Btw, one more question. In the second script i.e. the evaluation script, the hyparameter '--type' can choose 'knn' and 'embed'. The algorithms of the MNN and BBKNN that modified adata.uns['neighbors']['distances'] and adata.uns['neighbors']['connectivities'], and we should choose 'knn'. Harmony or other deep learning algorithms modify adata.obsm['X_emb'], we should choose 'embed'. Is it right?
@LuckyMD Emmm, another question. There may be some problems with SCIB for SAUCE and desc 2.03. I obtained SAUCE and SAUCE package from the github URL and can run it through my own script, but I can't correctly use SCIB through "pip install scib[sauce]/[desc]".
Hello, it will be really great if you at least highlight the input needed for the routine metrics ( scib.metrics.metrics() ), i.e. you need two anndata objects, before and after integration.
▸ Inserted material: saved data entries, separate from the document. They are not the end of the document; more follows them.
(** X6: the [Is] and [Unwrap] methods of the node add nothing to and take
    nothing from the walk of [errors.Is]: for non-nil [x] and [t],
    [errors.Is(x, t)] holds exactly when some error met on the [Unwrap]
    tree of [x], nodes of this package included, is equal to [t]. *)
Theorem errors_Is_iff_unwraps (x t : error) :
  isNil x = false -> isNil t = false ->
  (errors_Is x t = true <-> exists y, unwraps x y /\ error_eqb y t = true).
Proof.
  intros Hx Ht. unfold errors_Is. rewrite Hx, Ht. simpl. split.
  - apply (errors_is_sound_aux (esize x)). lia.
  - intros (y & Hy & He). eapply errors_is_complete; eauto.
Qed.

Lemma errors_Is_iff_unwraps_witness :
  errors_Is (ErrorPtr 7 (set_err (wrapError 5 "ctx" sentinel) exampleBuilder)) sentinel = true <->
  exists y, unwraps (ErrorPtr 7 (set_err (wrapError 5 "ctx" sentinel) exampleBuilder)) y /\
            error_eqb y sentinel = true.
Proof.
  exact (errors_Is_iff_unwraps
           (ErrorPtr 7 (set_err (wrapError 5 "ctx" sentinel) exampleBuilder)) sentinel
           eq_refl eq_refl).
Defined.

(** ** The setters *)

(** X7: [WithMetadata(key, value)] always returns, and the map of the
    returned builder is the map of the receiver with [key] bound to
    [value]: the key reads back and every other key reads as before. *)
Theorem WithMetadata_inserts (b : ErrorBuilder) (key value : string) (w : World) :
  exists b2 w', ErrorBuilder.WithMetadata b key value w = Ok (b2, w') /\
    mapRead (heap w') (metadata b2) = <[key := value]> (mapRead (heap w) (metadata b)) /\
    mapRead (heap w') (metadata b2) !! key = Some value /\
    (forall k, k <> key ->
       mapRead (heap w') (metadata b2) !! k = mapRead (heap w) (metadata b) !! k).
Proof.
  assert (H : exists b2 w', ErrorBuilder.WithMetadata b key value w = Ok (b2, w') /\
    mapRead (heap w') (metadata b2) = <[key := value]> (mapRead (heap w) (metadata b))).
  { destruct (metadata b) as [a|] eqn:Hm.
    - destruct (WithMetadata_shared b key value w a Hm) as (w' & Hrun & Hmap).
      exists b, w'. now rewrite Hm in *.
    - destruct (WithMetadata_fresh b key value w Hm) as (w' & Hrun & Hnew & _).
      exists (set_metadata (Some (next w)) b), w'. split; [exact Hrun|].
      cbn [metadata set_metadata]. rewrite Hnew. cbn [mapRead]. now rewrite insert_empty. }
  destruct H as (b2 & w' & Hrun & Hmap). exists b2, w'. split; [exact Hrun|].
  split; [exact Hmap|]. rewrite Hmap. split.
  - apply lookup_insert_eq.
  - intros k Hk. now apply lookup_insert_ne.
Qed.

(** X8: [WithQuotaViolation], [WithPreconditionViolation],
    [WithFieldViolation] and [WithLocalization] on a builder whose slice
    is well formed: the returned builder reads the old elements followed
    by the new one, the receiver still reads the old elements, and
    [WithPreconditionViolation] leaves the type of the violation empty. *)
Theorem appending_setters (b : ErrorBuilder) (w : World) :
  (forall subject description,
     wfSlice (T:=QuotaViolation) w (quotaViolations b) ->
     exists b2 w', ErrorBuilder.WithQuotaViolation b subject description w = Ok (b2, w') /\
       sliceRead (heap w') (quotaViolations b2)
       = sliceRead (heap w) (quotaViolations b) ++ [mkQuotaViolation subject description] /\
       sliceRead (T:=QuotaViolation) (heap w') (quotaViolations b)
       = sliceRead (heap w) (quotaViolations b)) /\
  (forall subject description,
     wfSlice (T:=PreconditionViolation) w (preconditionViolations b) ->
     exists b2 w', ErrorBuilder.WithPreconditionViolation b subject description w = Ok (b2, w') /\
       sliceRead (heap w') (preconditionViolations b2)
       = sliceRead (heap w) (preconditionViolations b)
         ++ [mkPreconditionViolation EmptyString subject description] /\
       sliceRead (T:=PreconditionViolation) (heap w') (preconditionViolations b)
       = sliceRead (heap w) (preconditionViolations b)) /\
  (forall field description,
     wfSlice (T:=FieldViolation) w (fieldViolations b) ->
     exists b2 w', ErrorBuilder.WithFieldViolation b field description w = Ok (b2, w') /\
       sliceRead (heap w') (fieldViolations b2)
       = sliceRead (heap w) (fieldViolations b) ++ [mkFieldViolation field description] /\
       sliceRead (T:=FieldViolation) (heap w') (fieldViolations b)
       = sliceRead (heap w) (fieldViolations b)) /\
  (forall localization,
     wfSlice (T:=Localization) w (localizations b) ->
     exists b2 w', ErrorBuilder.WithLocalization b localization w = Ok (b2, w') /\
       sliceRead (heap w') (localizations b2)
       = sliceRead (heap w) (localizations b) ++ [localization] /\
       sliceRead (T:=Localization) (heap w') (localizations b)
       = sliceRead (heap w) (localizations b)).
Proof.
  repeat split.
  - intros subject description Hwf.
    destruct (append_ok (quotaViolations b) (mkQuotaViolation subject description) w Hwf)
      as (s' & w' & Hrun & Hnew & Hold & _).
    exists (set_quotaViolations s' b), w'. split; [|split; assumption].
    unfold ErrorBuilder.WithQuotaViolation. unfold mbind, M_bind. now rewrite Hrun.
  - intros subject description Hwf.
    destruct (append_ok (preconditionViolations b)
                (mkPreconditionViolation EmptyString subject description) w Hwf)
      as (s' & w' & Hrun & Hnew & Hold & _).
    exists (set_preconditionViolations s' b), w'. split; [|split; assumption].
    unfold ErrorBuilder.WithPreconditionViolation. unfold mbind, M_bind. now rewrite Hrun.
  - intros field description Hwf.
    destruct (append_ok (fieldViolations b) (mkFieldViolation field description) w Hwf)
      as (s' & w' & Hrun & Hnew & Hold & _).
    exists (set_fieldViolations s' b), w'. split; [|split; assumption].
    unfold ErrorBuilder.WithFieldViolation. unfold mbind, M_bind. now rewrite Hrun.
  - intros localization Hwf.
    destruct (append_ok (localizations b) localization w Hwf)
      as (s' & w' & Hrun & Hnew & Hold & _).
    exists (set_localizations s' b), w'. split; [|split; assumption].
    unfold ErrorBuilder.WithLocalization. unfold mbind, M_bind. now rewrite Hrun.
Qed.

Lemma appending_setters_witness :
  exists b2 w',
    ErrorBuilder.WithFieldViolation exampleBuilder "email" "must not be empty" exampleWorld
      = Ok (b2, w') /\
    sliceRead (heap w') (fieldViolations b2)
    = sliceRead (heap exampleWorld) (fieldViolations exampleBuilder)
      ++ [mkFieldViolation "email" "must not be empty"].
Proof.
  destruct (appending_setters exampleBuilder exampleWorld) as (_ & _ & H & _).
  destruct (H "email" "must not be empty" (nilSlice_wf exampleWorld)) as (b2 & w' & Hrun & Hnew & _).
  exists b2, w'. split; [exact Hrun|exact Hnew].
Defined.

Lemma WithTag_ok_witness :
  exists b2 w', ErrorBuilder.WithTag exampleBuilder "auth" exampleWorld = Ok (b2, w') /\
    sliceRead (heap w') (tags b2) = sliceRead (heap exampleWorld) (tags exampleBuilder) ++ ["auth"] /\
    sliceRead (T:=string) (heap w') (tags exampleBuilder)
    = sliceRead (heap exampleWorld) (tags exampleBuilder).
Proof. exact (WithTag_ok exampleBuilder "auth" exampleWorld (nilSlice_wf exampleWorld)). Defined.
(** X11. The slices [GenerateSlice] makes parse back: with a slice size
    limit of at most 3057 bytes (so that no slice exceeds the size
    threshold of 3072), [ParseSliceHeader] applied to the data of each
    packet returns the packet's own size, type, slice id, frame id, position
    flag, frame type and extension flag, and no error. *)
Theorem GenerateSlice_headers_parse (s : DataSliceInfo.t) (data : list Z)
    (avPkt : AvPacket) (pkts : list Packet) (s' : DataSliceInfo.t) :
  let m := DataSliceInfo.SliceSizeMax s in
  let n := Z.of_nat (length data) in
  0 < m <= 3057 -> 0 < n < 2 ^ 61 ->
  0 <= DataSliceInfo.SliceId s < 2 ^ 64 ->
  0 <= DataSliceInfo.FrameId s < 2 ^ 32 ->
  GenerateSlice Time IsKeyFrame IsVideo IsAudioTag s data avPkt
  = Some (pkts, s') ->
  Forall (fun p =>
            ParseSliceHeader (Data p)
            = Some (mkPacket (Size p) (SliceType p) (SliceId p) (FrameId p)
                      (PosFlag p) (FrameType p) 0 (ExtendFlag p) ∅ [] 0 0
                      false,
                    Size p, None)) pkts.
Proof.
  intros m n Hm Hn Hsid Hfid Hrun.
  rewrite GenerateSlice_slices in Hrun; [|unfold m in Hm; lia | exact Hn].
  fold m n in Hrun.
  destruct (cut_facts n m) as (Hcnt & Hover & Hbase & Hd); [lia..|].
  set (cnt := (n + m - 1) `div` m) in *. set (base := n `div` cnt) in *.
  injection Hrun as <- _.
  pose proof (chunks_sizes data m (Z.to_nat cnt) base (n - base * cnt) 0
                ltac:(lia) ltac:(lia) ltac:(lia) ltac:(lia) Hd) as Hsz.
  apply Forall_lookup. intros j p Hj.
  apply label_lookup in Hj as (c & Hc & ->).
  rewrite Forall_lookup in Hsz. specialize (Hsz j c Hc).
  unfold slice_of.
  cbn [Data Size SliceType SliceId FrameId PosFlag FrameType ExtendFlag].
  rewrite ParseSliceHeader_header;
    cbn [Size SliceType SliceId FrameId PosFlag FrameType ExtendFlag];
    try lia.
  - replace (15 + Z.of_nat (length c) >? KSliceSizeThreshold) with false;
      [reflexivity|].
    symmetry. rewrite Z.gtb_ltb. apply Z.ltb_ge.
    change KSliceSizeThreshold with 3072. lia.
  - unfold kind, SLICE_TYPE_AUDIO, SLICE_TYPE_VIDEO.
    destruct (IsAudioTag avPkt), (IsVideo avPkt); cbn [fst]; lia.
  - rewrite iter_u64 by exact Hsid. apply wrap_range. lia.
  - unfold pos_flag, SLICE_POSFLAG_STARTEND, SLICE_POSFLAG_START,
      SLICE_POSFLAG_END, SLICE_POSFLAG_MIDDLE.
    repeat match goal with |- context [if ?b then _ else _] => destruct b end;
      lia.
  - unfold kind, SLICE_FRAME_TYPE_AUDIO, SLICE_FRAME_TYPE_IDR,
      SLICE_FRAME_TYPE_REF.
    destruct (IsAudioTag avPkt), (IsVideo avPkt), (IsKeyFrame avPkt);
      cbn [snd]; lia.
Qed.
(** The record loop on a table of records followed by its trailer. *)
Lemma data_loop_reads (rs : list (list string)) :
  forall (fuel p : nat) (recs : list (list string)) (rr er : Z)
         (errors : list string) (n : Z),
    rs <> [] ->
    0 < num_fields ->
    Forall (fun r => List.length r = num_fields
                     /\ Forall (fun v => count_char NUL v = 0) r) rs ->
    occurs_at (encode_data rs ++ trailer n) p cbf ->
    (0 <= n < 2 ^ 32)%Z ->
    (forall k, 0 < k < List.length rs ->
               ~ mark_at cbf (p + String.length (encode_data (firstn k rs)))) ->
    String.length (encode_data rs) < fuel ->
    data_loop fuel cbf num_fields (mk_dstate p recs rr er errors)
    = Returns (mk_dstate (p + String.length (encode_data rs)) (recs ++ rs)
                         (rr + Z.of_nat (List.length rs)) n errors).
Proof.
  induction rs as [|r rs IH];
    intros fuel p recs rr er errors n Hne Hnf Hall Hocc Hn Hmarks Hfuel;
    [contradiction|].
  destruct (Forall_inv Hall) as [Hlen Hnul].
  pose proof (Forall_inv_tail Hall) as Hrest.
  change (encode_data (r :: rs)) with (encode_line r ++ encode_data rs)%string
    in Hocc, Hfuel |- *.
  rewrite string_app_assoc in Hocc.
  apply occurs_at_app in Hocc. destruct Hocc as [Hline Hocc].
  rewrite string_length_app in Hfuel |- *.
  pose proof (encode_line_length r) as Hrlen.
  destruct fuel as [|fuel]; [lia|]. cbn [data_loop].
  assert (Hp : (p <? String.length cbf) = true).
  { apply Nat.ltb_lt.
    destruct (get_in_bounds (encode_line r) 0) as [c Hc]; [lia|].
    specialize (Hline 0 c Hc). rewrite Nat.add_0_r in Hline.
    exact (get_Some_lt _ _ _ Hline). }
  rewrite Hp.
  replace (S fuel)
    with (String.length (encode_line r) + 1
          + (S fuel - (String.length (encode_line r) + 1))) at 1 by lia.
  rewrite read_line; [|cbn [Nat.add]; exact Hlen|exact Hnul|exact Hline].
  cbn [bind app l_fp l_fn l_dataline]. rewrite Nat.eqb_refl.
  destruct rs as [|r2 rs].
  - cbn [encode_data fold_right append String.length] in Hocc |- *.
    destruct (trailer_read n _ Hn Hocc) as [Hmark Hcount].
    rewrite Hmark. cbn [bind]. rewrite Hcount. cbn [bind List.length].
    rewrite Nat.add_0_r. reflexivity.
  - assert (Hin : p + String.length (encode_line r) + 7 < String.length cbf).
    { destruct (get_in_bounds (encode_data (r2 :: rs) ++ trailer n) 7) as [c Hc].
      - rewrite string_length_app. simpl. lia.
      - exact (get_Some_lt _ _ _ (Hocc 7 c Hc)). }
    destruct (eof_mark_decided _ _ Hin) as [[|] Hmark].
    + exfalso. apply eof_mark_true in Hmark. apply (Hmarks 1).
      * cbn [List.length]. lia.
      * cbn [firstn encode_data fold_right]. rewrite string_app_nil_r.
        exact Hmark.
    + rewrite Hmark. cbn [bind].
      rewrite (IH fuel (p + String.length (encode_line r))
                  (recs ++ [r]) (rr + 1)%Z er errors n);
        [|discriminate|exact Hnf|exact Hrest|exact Hocc|exact Hn| |lia].
      * f_equal. f_equal; [lia|rewrite <- app_assoc; reflexivity|].
        cbn [List.length]. lia.
      * intros k Hk. intros Hm. apply (Hmarks (S k)).
        -- cbn [List.length] in Hk |- *. lia.
        -- change (firstn (S k) (r :: r2 :: rs)) with (r :: firstn k (r2 :: rs)).
           change (encode_data (r :: firstn k (r2 :: rs)))
             with (encode_line r ++ encode_data (firstn k (r2 :: rs)))%string.
           rewrite string_length_app, Nat.add_assoc. exact Hm.
Qed.

End WellFormedTable.

(** C7, as worded.  Four buffers with a well-formed trailer on which the
    decoder does not return as many records as the trailer announces without
    a mismatch.  One record and a trailer that announces two: one record and
    a mismatch.  Two records, the trailer that announces two, and the bytes
    of the mark inside the second value: one record and a mismatch, the
    expected count being the first four bytes of that value.  No record and
    the trailer that announces none: IndexError.  No column and a trailer
    that announces two records: one empty record and a mismatch. *)
Lemma trailer_count_disagreements :
  (eof_mark scenario_miscounted 21 = Returns true
   /\ trailer_count scenario_miscounted 21 = Returns 2%Z
   /\ parse_cbf 4 scenario_miscounted
      = Returns (["A"; "B"; "C"], ["X"], [["5"]],
                 ["read 1 records but expected 2 records"])
   /\ ~ (exists fuel headings header records errors,
            parse_cbf fuel scenario_miscounted
            = Returns (headings, header, records, errors)
            /\ (List.length records = 2
                \/ filter is_mismatch_error errors = [])))
  /\ (occurs_at (encode_data [["5"]; [("abcd" ++ bytes [xaa; x55; x33; x11])%string]]
                 ++ trailer 2) 19 mark_inside_value
      /\ mark_at mark_inside_value 21
      /\ eof_mark mark_inside_value 30 = Returns true
      /\ trailer_count mark_inside_value 30 = Returns 2%Z
      /\ parse_cbf 4 mark_inside_value
         = Returns (["A"; "B"; "C"], ["X"], [["5"]],
                    ["read 1 records but expected 1684234849 records"]))
  /\ (eof_mark no_record 19 = Returns true
      /\ trailer_count no_record 19 = Returns 0%Z
      /\ parse_cbf 8 no_record = IndexError
      /\ ~ (exists fuel r, parse_cbf fuel no_record = Returns r))
  /\ (eof_mark no_column_two_records 16 = Returns true
      /\ trailer_count no_column_two_records 16 = Returns 2%Z
      /\ parse_cbf 4 no_column_two_records
         = Returns (["A"; "B"; "C"], [], [[]],
                    ["read 1 records but expected 2 records"])).
Proof.
  assert (Hrun : parse_cbf 4 scenario_miscounted
                 = Returns (["A"; "B"; "C"], ["X"], [["5"]],
                            ["read 1 records but expected 2 records"]))
    by (vm_compute; reflexivity).
  assert (Hraise : parse_cbf 8 no_record = IndexError)
    by (vm_compute; reflexivity).
  split; [|split; [|split]].
  - split; [vm_compute; reflexivity|]. split; [vm_compute; reflexivity|].
    split; [exact Hrun|].
    intros [fuel [hs [hd [rs [es [H Hbad]]]]]].
    pose proof (parse_cbf_deterministic _ _ _ _ _ Hrun H) as Heq.
    injection Heq as <- <- <- <-. destruct Hbad as [Hlen|Hnone]; discriminate.
  - split.
    { intros i c H.
      do 19 (destruct i as [|i]; [vm_compute in H |- *; exact H|]).
      destruct i; discriminate H. }
    split; [repeat split|]. split; [vm_compute; reflexivity|].
    split; vm_compute; reflexivity.
  - split; [vm_compute; reflexivity|]. split; [vm_compute; reflexivity|].
    split; [exact Hraise|].
    intros [fuel [r H]]. exact (parse_cbf_raises _ _ _ _ Hraise H).
  - split; [vm_compute; reflexivity|]. split; vm_compute; reflexivity.
Qed.

(** C7, amended.  Take a buffer in which the field table, of at least one
    column, is followed by at least one record, every record being
    [num_fields] values without zero byte, each with its terminator, and
    then by a well-formed trailer whose count is the number of these
    records; and let the bytes AA 55 33 11 not stand at offsets 4 to 7 behind
    any record but the last.  Then the record loop stops at that trailer, the
    decoder returns exactly these records, and for every run that returns,
    the number of records in the result is the expected count extracted from
    the trailer and the error list holds no record count mismatch. *)
Theorem counted_trailer_agrees (fuel : nat) (cbf : string)
    headings header (num_fields fp : nat) (records : list (list string)) :
  read_prologue fuel cbf = Returns (Table headings header num_fields fp) ->
  0 < num_fields ->
  records <> [] ->
  Forall (fun r => List.length r = num_fields
                   /\ Forall (fun v => count_char NUL v = 0) r) records ->
  (Z.of_nat (List.length records) < 2 ^ 32)%Z ->
  occurs_at (encode_data records ++ trailer (Z.of_nat (List.length records)))
            fp cbf ->
  (forall k, 0 < k < List.length records ->
             ~ mark_at cbf (fp + String.length (encode_data (firstn k records)))) ->
  String.length (encode_data records) < fuel ->
  let stop := fp + String.length (encode_data records) in
  mark_at cbf stop
  /\ parse_cbf fuel cbf = Returns (headings, header, records, [])
  /\ (forall fuel' hs hd rs es,
         parse_cbf fuel' cbf = Returns (hs, hd, rs, es) ->
         trailer_count cbf stop = Returns (Z.of_nat (List.length rs))
         /\ filter is_mismatch_error es = []).
Proof.
  intros Hp Hnf Hne Hall Hn Hocc Hmarks Hfuel stop.
  assert (Hrange : (0 <= Z.of_nat (List.length records) < 2 ^ 32)%Z) by lia.
  assert (Htrailer : occurs_at (trailer (Z.of_nat (List.length records))) stop cbf).
  { apply occurs_at_app in Hocc. apply Hocc. }
  destruct (trailer_read cbf _ _ Hrange Htrailer) as [Hmark Hcount].
  assert (Hrun : parse_cbf fuel cbf = Returns (headings, header, records, [])).
  { rewrite (parse_cbf_through_loop _ _ _ _ _ _ _ Hp
               (data_loop_reads cbf num_fields records fuel fp [] 0%Z (-1)%Z []
                  _ Hne Hnf Hall Hocc Hrange Hmarks Hfuel)).
    unfold reconcile.
    cbn [d_read_records d_expected_records d_errors d_data Z.add app].
    rewrite Z.eqb_refl. reflexivity. }
  split; [apply eof_mark_true; exact Hmark|]. split; [exact Hrun|].
  intros fuel' hs hd rs es H.
  pose proof (parse_cbf_deterministic _ _ _ _ _ Hrun H) as Heq.
  injection Heq as <- <- <- <-. split; [exact Hcount|reflexivity].
Qed.

Lemma counted_trailer_agrees_witness :
  parse_cbf 4 scenario_documented = Returns (["A"; "B"; "C"], ["X"], [["5"]], []).
Proof.
  destruct (counted_trailer_agrees 4 scenario_documented
              ["A"; "B"; "C"]%string ["X"%string] 1 19 [["5"%string]])
    as [_ [H _]].
  - vm_compute. reflexivity.
  - lia.
  - discriminate.
  - repeat constructor.
  - vm_compute. reflexivity.
  - intros i c H.
    do 10 (destruct i as [|i]; [vm_compute in H |- *; exact H|]).
    destruct i; discriminate H.
  - simpl. intros k Hk. lia.
  - apply Nat.ltb_lt. vm_compute. reflexivity.
  - exact H.
Defined.
(** X16 at work: the framework cannot bind its port. *)
Lemma main_raises_what_the_framework_raises_witness :
  credential_present (os_getenv "ANTHROPIC_API_KEY" development) = true
  /\ host_outcome (@megabrain_main world services ascii_str broken writable development)
       = Raise PortInUse
  /\ host_outcome (@storyteller_main world services ascii_str broken writable development)
       = Raise PortInUse.
Proof.
  assert (Hkey : credential_present (os_getenv "ANTHROPIC_API_KEY" development) = true)
    by reflexivity.
  split; [exact Hkey|].
  destruct (@main_raises_what_the_framework_raises world services ascii_str broken
              development PortInUse Hkey) as [Hmegabrain Hstoryteller].
  split.
  - exact (proj1 (Hmegabrain development eq_refl)).
  - exact (proj1 (Hstoryteller development eq_refl)).
Defined.


(** An empty DOMAIN_NAME is a domain other than localhost. *)
Example empty_domain_name_is_production :
  @server_call world services (megabrain_improvement (sonnet (Some "sk-ant")))
    (env_only [("ANTHROPIC_API_KEY", "sk-ant"); ("DOMAIN_NAME", "")])
  = StartServerApi (megabrain_improvement (sonnet (Some "sk-ant"))) (Some "sk-ant") "".
Proof. reflexivity. Qed.

End WritableConsole.

(** * Properties on any console

    From here on the console is arbitrary: each [print] writes its line or
    raises what the stream raises. *)

Section ConsoleRuns.
Context {W : Type} `{Services W} `{PyStr} `{Stdout W}.

(** [search_web], path by path. *)
Lemma console_search_web_eq (query : string) (num_results : Z) (w : W) :
  search_web query num_results w =
    match os_getenv "SERPER_API_KEY" w with
    | None => logged [] search_disabled_warning [] w
    | Some key =>
        if String.eqb key "" then logged [] search_disabled_warning [] w
        else
          let req := serper_request key query num_results in
          match requests_post req w with
          | (Ok resp, w1) =>
              match read_response serper_url resp with
              | Ok rs => (Ok rs, w1, [EvPost req])
              | Raise e => logged [EvPost req] (search_error_line e) [] w1
              end
          | (Raise e, w1) => logged [EvPost req] (search_error_line e) [] w1
          end
    end.
Proof.
  unfold search_web, bind, getenv, try_except, post, lift, print, ret,
    logged, search_error_line.
  destruct (os_getenv "SERPER_API_KEY" w) as [key|].
  - destruct (String.eqb key "").
    + destruct (stdout_write search_disabled_warning w) as [[[]|e] w1]; reflexivity.
    + cbv zeta.
      destruct (requests_post (serper_request key query num_results) w) as [[resp|e] w1].
      * destruct (read_response serper_url resp) as [rs|e]; [reflexivity|].
        destruct (stdout_write ("Error in web search: " ++ exc_str e) w1)
          as [[[]|e'] w2]; reflexivity.
      * destruct (stdout_write ("Error in web search: " ++ exc_str e) w1)
          as [[[]|e'] w2]; reflexivity.
  - destruct (stdout_write search_disabled_warning w) as [[[]|e] w1]; reflexivity.
Qed.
What slots are needed in each data object?
I just get Nans when I try to use the function :(
Thanks
Thanks for the package, (I am an R user with little python recent experience)
I read
https://github.com/theislab/scib
as well as
https://github.com/theislab/scib-pipeline
I have installed the scib repository, however I could not find any completed tutorial (with test file) on how to go from files to benchmark results/table, let's say of just two methods (including Seurat).
For example in the README, there is no info on how to create the variable adata_int
scib.metrics.metrics(adata, adata_int, ari=True, nmi=True)
Also a complete line-by-line installation of all methods (e.g. runDESC not installed by default) would be great.
Thanks a lot!